As described above, the present invention has the following effects.

(1) By using basic magnesium carbonate (MgCO ₃ . (OH) ₂ .5H ₂ O) as a starting material, basic magnesium carbonate has higher chemical reactivity than magnesium oxide, and therefore, During the sintering process, the reaction of 2MgO + SiO ₂ →Mg ₂ SiO ₄ progresses faster and more completely, so the subsequent melting single crystallization process proceeds uniformly, allowing the growth of large single crystals with extremely high perfection. .

(2) To obtain a uniform green color, the single crystal must be uniformly doped with Ni. Therefore, it is absolutely necessary to cause a solid phase reaction during firing of the raw material rod. In order to cause this uniform solid phase reaction, a combination of NiO powder and basic magnesium carbonate is best because the chemical reaction activity of the two is extremely high.

(3) Since the upper rotation axis and the lower rotation axis rotate in opposite directions, by mixing well, a uniform green single crystal can be obtained, and even if it is repeatedly produced, there will be no variation.
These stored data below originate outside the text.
(** The list of groups of a selector that is one group of one step. *)
Lemma parseSelectorList_one fuel selector p :
  Forall (fun c => isIdentifierChar c = true \/ c = 35%Z \/ c = 46%Z) selector ->
  selector <> [] -> 2 <= fuel ->
  parseSimpleSelector selector 0 = Some (p, length selector) ->
  parseSelectorList fuel selector = Some [[ {| combinator := Descendant; part := p |} ]].
Proof.
  intros Hchars Hne Hfuel Hsimple.
  assert (Hplain : Forall (fun c => plain_selector_char c /\ c <> 44%Z) selector).
  { eapply Forall_impl; [done|]. intros c Hc. by apply identifier_plain. }
  assert (Hspace : Forall (fun c => is_js_space c = false) selector).
  { eapply Forall_impl; [apply Hchars|]. intros c Hc. by apply identifier_plain. }
  unfold parseSelectorList. rewrite (splitSelectorGroups_one selector Hplain).
  simpl. rewrite (trim_id selector Hspace).
  rewrite bool_decide_eq_false_2 by done.
  destruct selector as [|c selector]; [done|].
  apply Forall_cons in Hchars as [Hc _].
  assert (Hws : isWhitespace c = false).
  { unfold isWhitespace. apply Z.leb_gt.
    destruct Hc as [Hc%isIdentifierChar_range|Hc]; lia. }
  assert (H62 : is_code (c :: selector) 0 62 = false).
  { unfold is_code. apply bool_decide_eq_false. simpl. intros [= ->].
    destruct Hc as [Hc%isIdentifierChar_range|Hc]; lia. }
  destruct fuel as [|[|fuel]]; [lia|lia|].
  unfold parseSelectorGroup, parseSelectorGroup_loop.
  change (length (c :: selector) <=? 0) with false. cbv iota.
  assert (Hskip : skip_while isWhitespace (c :: selector) 0 = 0).
  { unfold skip_while. simpl. by rewrite Hws. }
  rewrite Hskip. change (length (c :: selector) <=? 0) with false. cbv iota.
  rewrite H62, Hsimple. cbn [mbind option_bind].
  by rewrite Nat.leb_refl.
Qed.
(** A listing of three ids of which the second cannot be read. *)
Definition listing : Dashboard.ContractHandle unit := {|
  Dashboard.getAllBusinessIds := fun _ =>
    Frontend.Resolved ["email-1"; "email-2"; "email-3"];
  Dashboard.getBusinessData := fun businessId _ =>
    if decide (businessId = "email-2") then Frontend.Thrown "execution reverted"
    else Frontend.Resolved record1;
  Dashboard.getEncryptedValue := fun _ _ => Frontend.Thrown "not used";
  Dashboard.verifyDecryption := fun _ _ _ _ => Frontend.Thrown "not used"
|}.

(** A contract object whose record read throws "Data already verified"
    and whose id listing cannot be read. *)
Definition offline : Dashboard.ContractHandle unit := {|
  Dashboard.getAllBusinessIds := fun _ => Frontend.Thrown "network error";
  Dashboard.getBusinessData := fun _ _ => Frontend.Thrown "Data already verified";
  Dashboard.getEncryptedValue := fun _ _ => Frontend.Thrown "not used";
  Dashboard.verifyDecryption := fun _ _ _ _ => Frontend.Thrown "not used"
|}.

Definition row (businessId : string) (verified : bool) (value score : Z)
    : Dashboard.EmailData :=
  Dashboard.mkEmail businessId "Hi" "carol@example.org" businessId 1700000000
                    "0x1000" score 0 (Some verified) (Some value).

Definition rows : list Dashboard.EmailData :=
  [row "email-1" true 73 10; row "email-2" false 0 0; row "email-3" true 5 99].

(** Lower case of the letters A to Z, other characters unchanged. *)
Definition lower_ascii (c : Ascii.ascii) : Ascii.ascii :=
  let n := Ascii.nat_of_ascii c in
  if (65 <=? n)%nat && (n <=? 90)%nat then Ascii.ascii_of_nat (n + 32) else c.

Fixpoint lower (s : string) : string :=
  match s with
  | EmptyString => EmptyString
  | String c rest => String (lower_ascii c) (lower rest)
  end.

Definition form0 : CreateForm.FormData := CreateForm.mkForm "Hi" "carol@example.org" "".

(** The encoding of the single word 73: 32 bytes. *)
Definition one_word : bytes := Abi.Z_to_be 32 73.

End Samples.

(** * Properties *)

(** ** Storage reads and writes *)

Lemma registry_at_put_eq (s : Contract) (emailId : string) (d : EmailData) :
  registry_at (registry_put emailId d s) emailId = d.
Proof. unfold registry_at, registry_put; simpl. by rewrite lookup_insert_eq. Qed.

Lemma registry_at_put_ne (s : Contract) (emailId other : string) (d : EmailData) :
  other ≠ emailId ->
  registry_at (registry_put emailId d s) other = registry_at s other.
Proof.
  intros Hne. unfold registry_at, registry_put; simpl.
  by rewrite lookup_insert_ne.
Qed.

Lemma registry_at_emit (s : Contract) (e : Event) (emailId : string) :
  registry_at (emit e s) emailId = registry_at s emailId.
Proof. reflexivity. Qed.

Lemma registry_at_other (s s' : Contract) (emailId other : string) :
  emailRegistry s' !! other = emailRegistry s !! other ->
  registry_at s' other = registry_at s other.
Proof. unfold registry_at. by intros ->. Qed.

Lemma be_to_Z_nonneg (bs : bytes) : forall acc,
  0 <= acc ->
  0 <= fold_left (fun a b => a * 256 + Z.of_N (Byte.to_N b)) bs acc.
Proof.
  induction bs as [| b bs IH]; intros acc Hacc; simpl; [done |].
  apply IH. pose proof (N2Z.is_nonneg (Byte.to_N b)). lia.
Qed.

Lemma Abi_word_nonneg (n : nat) (data : bytes) (w : Z) :
  Abi.word n data = Some w -> 0 <= w.
Proof.
  unfold Abi.word. case_decide; [| discriminate].
  intros [= <-]. by apply be_to_Z_nonneg.
Qed.

Lemma Abi_decode_range (data : bytes) (b : bool) (n : Z) :
  Abi.decode_bool_uint32 data = Some (b, n) -> 0 <= n < 2 ^ 32.
Proof.
  unfold Abi.decode_bool_uint32.
  destruct (Abi.word 0 data) as [w0 |]; [| discriminate]; cbn.
  destruct (Abi.word 1 data) as [w1 |] eqn:Hw1; [| discriminate]; cbn.
  destruct (w0 <? 2); [| discriminate]; cbn.
  destruct (Z.ltb_spec w1 (2 ^ 32)); [| discriminate].
  intros [= _ <-]. split; [by eapply Abi_word_nonneg | done].
Qed.

Lemma Frontend_number_or_zero (x : Z) : Frontend.number_or_zero x = x.
Proof. unfold Frontend.number_or_zero. by destruct (Z.eqb_spec x 0) as [-> |]. Qed.

Section Proofs.
Context `{AddressBytes} `{FHE}.

(** ** The two presence tests *)

Lemma recorded_not_vacant s emailId :
  recorded s emailId = true -> vacant s emailId = false.
Proof.
  unfold recorded, vacant. intros Hrec%N.ltb_lt. apply N.eqb_neq. lia.
Qed.

Lemma vacant_not_recorded s emailId :
  vacant s emailId = true -> recorded s emailId = false.
Proof.
  unfold recorded, vacant. intros Hvac%N.eqb_eq. apply N.ltb_ge. lia.
Qed.

Lemma recorded_same_sender s s' emailId :
  sender (registry_at s' emailId) = sender (registry_at s emailId) ->
  recorded s' emailId = recorded s emailId.
Proof. unfold recorded. by intros ->. Qed.

Lemma vacant_same_sender s s' emailId :
  sender (registry_at s' emailId) = sender (registry_at s emailId) ->
  vacant s' emailId = vacant s emailId.
Proof. unfold vacant. by intros ->. Qed.

(** ** What a successful call did *)

Lemma processEmail_ok_inv env emailId ext proof metadata s s' :
  processEmail env emailId ext proof metadata s = Ok s' ->
  vacant s emailId = true /\
  exists h,
    fromExternal ext proof = Some h /\ isInitialized h = true /\
    s' = emit (EmailProcessed emailId (msg_sender env))
           (push_id emailId
              (grant (PubliclyDecryptable h)
                 (grant (AllowThis h)
                    (registry_put emailId
                       (mkEmailData h metadata (msg_sender env) (block_timestamp env)
                                    false 0 false) s)))).
Proof.
  unfold processEmail, require. fold (vacant s emailId).
  destruct (vacant s emailId) eqn:Hfree; [| discriminate]. cbn.
  destruct (fromExternal ext proof) as [h |] eqn:Hext; [| discriminate]. cbn.
  destruct (isInitialized h) eqn:Hinit; [| discriminate]. cbn.
  intros [= <-]. split; [done |]. exists h. repeat split; try done.
  unfold registry_at, grant, registry_put; simpl.
  by rewrite !lookup_insert_eq.
Qed.

Lemma processEmail_taken env emailId ext proof metadata s :
  vacant s emailId = false ->
  processEmail env emailId ext proof metadata s
  = Reverted (RequireFailed "Email already processed").
Proof.
  intros Hs. unfold processEmail, require. fold (vacant s emailId).
  by rewrite Hs.
Qed.


Lemma verifySpamStatus_ok_inv emailId payload proof s s' :
  verifySpamStatus emailId payload proof s = Ok s' ->
  let d := registry_at s emailId in
  recorded s emailId = true /\ isVerified d = false /\
  checkSignatures [toBytes32 (encryptedContent d)] payload proof = true /\
  exists spam score,
    Abi.decode_bool_uint32 payload = Some (spam, score) /\
    s' = emit (SpamVerification emailId spam score)
           (registry_put emailId
              (mkEmailData (encryptedContent d) (publicMetadata d) (sender d)
                           (timestamp d) spam score true) s).
Proof.
  unfold verifySpamStatus, require. fold (recorded s emailId).
  destruct (recorded s emailId) eqn:Hrec; [| discriminate]. cbn.
  destruct (isVerified (registry_at s emailId)) eqn:Hver; [discriminate |]. cbn.
  destruct (checkSignatures _ payload proof) eqn:Hsig; [| discriminate]. cbn.
  destruct (Abi.decode_bool_uint32 payload) as [[spam score] |] eqn:Hdec;
    [| discriminate]. cbn.
  intros [= <-]. repeat split; try done. exists spam, score. split; [done |].
  unfold registry_update, registry_put, registry_at, emit; simpl.
  rewrite !lookup_insert_eq; simpl. by rewrite !insert_insert_eq.
Qed.

Lemma verifySpamStatus_missing emailId payload proof s :
  recorded s emailId = false ->
  verifySpamStatus emailId payload proof s
  = Reverted (RequireFailed "Email does not exist").
Proof.
  intros Hs. unfold verifySpamStatus, require. fold (recorded s emailId).
  by rewrite Hs.
Qed.

Lemma verifySpamStatus_verified emailId payload proof s :
  recorded s emailId = true ->
  isVerified (registry_at s emailId) = true ->
  verifySpamStatus emailId payload proof s
  = Reverted (RequireFailed "Email already verified").
Proof.
  intros Hs Hv.
  unfold verifySpamStatus, require. fold (recorded s emailId).
  by rewrite Hs, Hv.
Qed.

Lemma verifySpamStatus_bad_signature emailId payload proof s :
  recorded s emailId = true ->
  isVerified (registry_at s emailId) = false ->
  checkSignatures [toBytes32 (encryptedContent (registry_at s emailId))]
                  payload proof = false ->
  verifySpamStatus emailId payload proof s = Reverted CheckSignaturesReverted.
Proof.
  intros Hs Hv Hsig. unfold verifySpamStatus, require. fold (recorded s emailId).
  rewrite Hs, Hv; cbn. by rewrite Hsig.
Qed.

Lemma verifySpamStatus_accepts emailId payload proof spam score s :
  recorded s emailId = true ->
  isVerified (registry_at s emailId) = false ->
  checkSignatures [toBytes32 (encryptedContent (registry_at s emailId))]
                  payload proof = true ->
  Abi.decode_bool_uint32 payload = Some (spam, score) ->
  exists s', verifySpamStatus emailId payload proof s = Ok s'.
Proof.
  intros Hs Hv Hsig Hdec. unfold verifySpamStatus, require.
  fold (recorded s emailId). rewrite Hs, Hv; cbn. rewrite Hsig; cbn.
  rewrite Hdec; cbn. eauto.
Qed.

(** A verified record takes no disclosure, whatever the presence test
    says of it. *)
Lemma verifySpamStatus_never_twice emailId payload proof s :
  isVerified (registry_at s emailId) = true ->
  exists r, verifySpamStatus emailId payload proof s = Reverted r.
Proof.
  intros Hv. destruct (recorded s emailId) eqn:Hrec.
  - rewrite verifySpamStatus_verified by done. eauto.
  - rewrite verifySpamStatus_missing by done. eauto.
Qed.

(** ** The effect of each call on one record, the others and the id list *)

Lemma processEmail_effect env emailId ext proof metadata s s' :
  processEmail env emailId ext proof metadata s = Ok s' ->
  exists h,
    fromExternal ext proof = Some h /\
    registry_at s' emailId
    = mkEmailData h metadata (msg_sender env) (block_timestamp env) false 0 false /\
    (forall other, other ≠ emailId ->
       emailRegistry s' !! other = emailRegistry s !! other) /\
    emailIds s' = emailIds s ++ [emailId].
Proof.
  intros (_ & h & Hext & _ & ->)%processEmail_ok_inv. exists h.
  split; [done |]. split; [| split].
  - unfold registry_at; simpl. by rewrite lookup_insert_eq.
  - intros other Hne; simpl. by rewrite lookup_insert_ne.
  - reflexivity.
Qed.

Lemma verifySpamStatus_effect emailId payload proof s s' :
  verifySpamStatus emailId payload proof s = Ok s' ->
  exists spam score,
    Abi.decode_bool_uint32 payload = Some (spam, score) /\
    creation_fields (registry_at s' emailId) = creation_fields (registry_at s emailId) /\
    disclosure_fields (registry_at s' emailId) = (spam, score, true) /\
    (forall other, other ≠ emailId ->
       emailRegistry s' !! other = emailRegistry s !! other) /\
    emailIds s' = emailIds s /\ fheAcl s' = fheAcl s.
Proof.
  intros (_ & _ & _ & spam & score & Hdec & ->)%verifySpamStatus_ok_inv.
  exists spam, score. split; [done |].
  rewrite registry_at_emit, registry_at_put_eq.
  split; [done |]. split; [done |]. split; [| done].
  intros other Hne; simpl. by rewrite lookup_insert_ne.
Qed.

(** ** One transaction *)

Lemma apply_call_creation_fields s c emailId :
  vacant s emailId = false ->
  creation_fields (registry_at (apply_call s c) emailId)
  = creation_fields (registry_at s emailId).
Proof.
  intros Hs. unfold apply_call.
  destruct (exec_call c s) as [s' |] eqn:Hexec; [| done].
  destruct c as [env id ext proof metadata | id payload proof]; simpl in Hexec.
  - destruct (decide (emailId = id)) as [-> | Hne].
    + rewrite processEmail_taken in Hexec by done. discriminate.
    + apply processEmail_effect in Hexec as (h & _ & _ & Hother & _).
      by rewrite (registry_at_other s s' id emailId) by auto.
  - destruct (decide (emailId = id)) as [-> | Hne].
    + by apply verifySpamStatus_effect in Hexec as (? & ? & _ & -> & _).
    + apply verifySpamStatus_effect in Hexec as (? & ? & _ & _ & _ & Hother & _).
      by rewrite (registry_at_other s s' id emailId) by auto.
Qed.

Lemma apply_call_verified s c emailId :
  vacant s emailId = false ->
  isVerified (registry_at s emailId) = true ->
  registry_at (apply_call s c) emailId = registry_at s emailId.
Proof.
  intros Hs Hv. unfold apply_call.
  destruct (exec_call c s) as [s' |] eqn:Hexec; [| done].
  destruct c as [env id ext proof metadata | id payload proof]; simpl in Hexec.
  - destruct (decide (emailId = id)) as [-> | Hne].
    + rewrite processEmail_taken in Hexec by done. discriminate.
    + apply processEmail_effect in Hexec as (h & _ & _ & Hother & _).
      by rewrite (registry_at_other s s' id emailId) by auto.
  - destruct (decide (emailId = id)) as [-> | Hne].
    + destruct (verifySpamStatus_never_twice id payload proof s Hv) as [r Hr].
      congruence.
    + apply verifySpamStatus_effect in Hexec as (? & ? & _ & _ & _ & Hother & _).
      by rewrite (registry_at_other s s' id emailId) by auto.
Qed.

(** ** Sequences of transactions *)

Lemma run_app s calls calls' :
  run s (calls ++ calls') = run (run s calls) calls'.
Proof. apply fold_left_app. Qed.

Lemma run_creation_fields calls : forall s emailId,
  vacant s emailId = false ->
  creation_fields (registry_at (run s calls) emailId)
  = creation_fields (registry_at s emailId).
Proof.
  induction calls as [| c calls IH]; intros s emailId Hs; [done |].
  simpl. pose proof (apply_call_creation_fields s c emailId Hs) as Hstep.
  rewrite IH; [done |].
  rewrite (vacant_same_sender s); [done |].
  unfold creation_fields in Hstep. congruence.
Qed.

Lemma run_verified calls : forall s emailId,
  vacant s emailId = false ->
  isVerified (registry_at s emailId) = true ->
  registry_at (run s calls) emailId = registry_at s emailId.
Proof.
  induction calls as [| c calls IH]; intros s emailId Hs Hv; [done |].
  simpl. pose proof (apply_call_verified s c emailId Hs Hv) as Hstep.
  rewrite IH; [done | | congruence].
  rewrite (vacant_same_sender s); [done | congruence].
Qed.

Lemma reachable_run calls : forall s, reachable s -> reachable (run s calls).
Proof.
  induction calls as [| c calls IH]; intros s Hs; [done |].
  simpl. apply IH. by constructor.
Qed.
(** On a LoadedDataset the transformation goes through. *)
Lemma transformed_ok (input_file text : string) (doc count : json)
    (records : list json) (w : world) :
  read_file (fs w) input_file = inr text ->
  json_loads text = Some doc ->
  field "data" doc = Some (JArr records) ->
  Forall is_loaded_record records ->
  field "records_count" doc = Some count ->
  exists out,
    transformed input_file w
    = (Returned
         (out,
          processed_dataset input_file
            (now_iso (ticks w + length records)) count out),
       World (fs w) (S (ticks w + length records)) (stdout w))
    /\ Forall2 corresponds records out.
Proof.
  intros Hr Hl Hd Hrec Hc.
  destruct (for_each_process_record records Hrec w) as (out & Hout & Hall).
  exists out. split; [|assumption].
  unfold transformed, bind.
  rewrite (json_load_ok _ _ _ _ Hr Hl), (field_subscript _ _ _ _ Hd).
  simpl. rewrite Hout. simpl.
  now rewrite (field_subscript _ _ _ _ Hc).
Qed.


(** ** The [__main__] block *)

Lemma run_main_arity (usage_text tag context : string)
    (body : string -> string -> py json) (argv : list string) (w : world) :
  length argv <> 3%nat ->
  run_main usage_text tag context body argv w
  = (1, with_stdout w [usage_text]).
Proof.
  intros H. unfold run_main.
  destruct argv as [|a [|b [|c [|d argv]]]]; try reflexivity.
  now contradiction H.
Qed.

Lemma main_run (st : stage) (script input_file output_file : string)
    (w : world) :
  main st [script; input_file; output_file] w
  = match (match st with
           | Loader => load_data
           | Transformer => process_data
           | Analyzer => analyze_results
           end) input_file output_file w with
    | (Returned result, w1) => (0, with_stdout w1 [result_line st result])
    | (Raised e, w1) => (1, with_stdout w1 [error_line st e])
    end.
Proof. destruct st; reflexivity. Qed.
(** * MobileNoteApp: the geofence monitor and the reminder scheduler

    A shallow embedding of the services of the note application that decide
    when a location reminder fires:

    - [LocationService]      (permission, one-shot fix, haversine distance,
                              position subscription, geofence test),
    - [NotificationService]  (initialisation, time-based and proximity
                              notifications, countdown text),
    - [GeofencingService]    (start/stop, the evaluation pass, the periodic
                              poll, the set of notes already notified).

    JavaScript numbers are IEEE 754 binary64 values ([PrimFloat.float]); time
    values of [Date] objects are integral numbers of milliseconds ([Z]); the
    static fields of the three classes and the state of the device they talk
    to (live subscriptions, live timers, the notifications handed to the
    platform, the alerts shown) form one [World] that every operation threads.
    An [async] method is run to completion before the next one starts: the
    model describes sequential, non-overlapping invocations. *)

From Stdlib Require Import ZArith String Ascii List Bool Floats Lia DecimalString.
From stdpp Require Import base option list gmap strings sorting.

#[local] Set Warnings "-clear-no-such-hyp".

Local Open Scope string_scope.
Local Open Scope Z_scope.

(** ** The language runtime *)

(** How a call completes: normally with a value, or by throwing.  An awaited
    promise that rejects throws at the [await]. *)
Inductive Completion (A : Type) : Type :=
  | Return (a : A)
  | Throw.
Arguments Return {A} a.
Arguments Throw {A}.

(** A number that is neither NaN nor infinite. *)
Definition SFfinite (x : spec_float) : bool :=
  match x with S754_zero _ | S754_finite _ _ _ => true | _ => false end.

(** [Math.sin], [Math.cos], [Math.atan2] and [Number::toString] are
    implementation-approximated or long-winded in ECMAScript: the model takes
    them as an interface of the engine. *)
Class Builtins : Type := {
  Math_sin : float → float;
  Math_cos : float → float;
  Math_atan2 : float → float → float;
  Number_toString : float → string
}.

(** What the distance properties need of an engine: the values ECMAScript
    fixes exactly ([Math.sin(+0)] is [+0], [Math.atan2(+0, x)] is [+0] for
    [x > 0]), a cosine within [[-1, 1]] on finite arguments, and an odd sine. *)
Class BuiltinsSpec (B : Builtins) : Prop := {
  sin_opp : ∀ x, Math_sin (- x)%float = (- Math_sin x)%float;
  sin_zero : Math_sin 0%float = 0%float;
  atan2_zero_one : Math_atan2 0%float 1%float = 0%float;
  cos_range : ∀ x,
    SFfinite (Prim2SF x) = true → (abs (Math_cos x) <=? 1)%float = true
}.

(** [Math.PI], the binary64 value nearest to pi. *)
Definition Math_PI : float := 0x1.921fb54442d18p+1%float.

(** An integer of magnitude at most 2^53 as a number. *)
Definition Z_to_float (n : Z) : float :=
  SF2Prim (binary_normalize prec emax n 0 false).

(** [Math.round]: the nearest integer, ties towards +infinity; the sign of a
    zero result is the sign of the argument. *)
Definition Math_round (x : float) : float :=
  match Prim2SF x with
  | S754_finite s m e =>
      if 0 <=? e then x
      else
        let v := 2 * (if s then Z.neg m else Z.pos m) + 2 ^ (- e) in
        let n := v / 2 ^ (1 - e) in
        if n =? 0 then (if s then neg_zero else zero) else Z_to_float n
  | _ => x
  end.

(** Decimal digits of an integer, as a template literal prints it. *)
Definition Z_to_string (n : Z) : string := NilZero.string_of_int (Z.to_int n).

(** [String.prototype.padStart(n, "0")]. *)
Definition pad_zeros (n : nat) (s : string) : string :=
  String.concat "" (repeat "0" (n - String.length s)) ++ s.

(** [Number.prototype.toFixed(f)]: the integer [n] nearest to [x * 10^f]
    (the larger one on a tie), printed with [f] decimals; numbers of magnitude
    1e21 and more, infinities and NaN print as [Number::toString] does. *)
Definition Number_toFixed `{Builtins} (x : float) (f : nat) : string :=
  match Prim2SF x with
  | S754_zero _ => if (f =? 0)%nat then "0" else "0." ++ pad_zeros f ""
  | S754_finite s m e =>
      if (1e21 <=? abs x)%float then Number_toString x
      else
        let scaled := Z.pos m * 10 ^ Z.of_nat f in
        let n := if 0 <=? e then scaled * 2 ^ e
                 else (2 * scaled + 2 ^ (- e)) / 2 ^ (1 - e) in
        let digits := pad_zeros (S f) (Z_to_string n) in
        let k := (String.length digits - f)%nat in
        (if s then "-" else "") ++
        (if (f =? 0)%nat then digits
         else substring 0 k digits ++ "." ++ substring k f digits)
  | _ => Number_toString x
  end.

(** The double quote character, for template literals that contain one. *)
Definition dquote : string := String (ascii_of_nat 34) EmptyString.

(** [Array.prototype.sort(comparefn)] for a comparison function that orders
    consistently: the sort is stable, so the result is the one of inserting
    each element, last to first, before the first element it does not sort
    after. *)
Fixpoint Array_sort_insert {A} (comparefn : A → A → Z) (x : A) (sorted : list A) : list A :=
  match sorted with
  | [] => [x]
  | y :: rest =>
      if comparefn x y <=? 0 then x :: sorted
      else y :: Array_sort_insert comparefn x rest
  end.

Definition Array_sort {A} (comparefn : A → A → Z) (l : list A) : list A :=
  foldr (Array_sort_insert comparefn) [] l.

(** *** Text

    Where the code measures or scans a text, a character of a [string]
    stands for one UTF-16 code unit below 256: [String.length] is the
    [length] property and [substring] is [String.prototype.substring] on
    indices within the text. *)

(** The code units that [String.prototype.trim] strips and that the class
    [\s] of a regular expression matches: TAB, LF, VT, FF, CR, the space and
    the no-break space (the other white space of ECMAScript lies above 255). *)
Definition isWhiteSpace (c : ascii) : bool :=
  let n := nat_of_ascii c in
  ((9 <=? n) && (n <=? 13) || (n =? 32) || (n =? 160))%nat.

(** The text consists of white space only. *)
Fixpoint blank (s : string) : bool :=
  match s with
  | EmptyString => true
  | String c s' => isWhiteSpace c && blank s'
  end.

(** [String.prototype.trimStart]. *)
Fixpoint String_trimStart (s : string) : string :=
  match s with
  | EmptyString => EmptyString
  | String c s' => if isWhiteSpace c then String_trimStart s' else s
  end.

(** [String.prototype.trimEnd]: the text up to its last character that is
    not white space. *)
Fixpoint String_trimEnd (s : string) : string :=
  match s with
  | EmptyString => EmptyString
  | String c s' => if blank s then EmptyString else String c (String_trimEnd s')
  end.

(** [String.prototype.trim]. *)
Definition String_trim (s : string) : string := String_trimEnd (String_trimStart s).

(** [s.replace(/\s+/g, " ")], scanning from a position that is inside a run
    of white space ([inRun]) or not: every maximal run becomes one space. *)
Fixpoint replaceRunsFrom (inRun : bool) (s : string) : string :=
  match s with
  | EmptyString => EmptyString
  | String c s' =>
      if isWhiteSpace c then
        if inRun then replaceRunsFrom true s'
        else String " " (replaceRunsFrom true s')
      else String c (replaceRunsFrom false s')
  end.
[Brief explanation of the drawing]

FIG. 1 is a diagram explaining the principle of the method of the present invention. 1...Spheroidal mirror body, 2...Halogen lamp,
3... Rod-shaped raw material, 4... Upper rotating shaft, 5... Seed crystal, 6... Lower rotating shaft, 7... Quartz tube, 8...
Melting zone.

Claims (1)

[Scope of Claims] 1. A spheroidal body, a thermal light source disposed at one focal point of the spheroidal body, an upper rotating shaft for supporting a raw material rod disposed at the other focal point, and a seed crystal. In a green forstellite single crystal manufacturing method using an infrared concentrated heating furnace device equipped with a lower rotating shaft that supports MgCO ₃ (OH) and a transparent quartz tube that encloses the upper rotating shaft and the lower rotating shaft, Using ₂・5H ₂ O special grade reagent, SiO ₂ special grade reagent, and NiO special grade reagent as starting materials, weigh each raw material so that it has a composition of (Mg0.98・Ni0.02) ₂・SiO ₄ , mix well, and A firing reaction is carried out in the air at about 1150°C, and the mixture is further mixed in a mortar and formed into a rod shape using a rubber press, and then fired at about 1500°C to form the raw material rod. A raw material rod is held, the seed crystal is set on the lower rotating shaft, the tip of the raw material rod is melted, the melted part is brought into contact with the seed crystal, and the upper rotating shaft and lower rotating shaft are rotated in opposite directions. 1. A method for producing a green forsterite single crystal, comprising growing the single crystal by moving the vertical rotation axis downward while rotating the single crystal in a direction.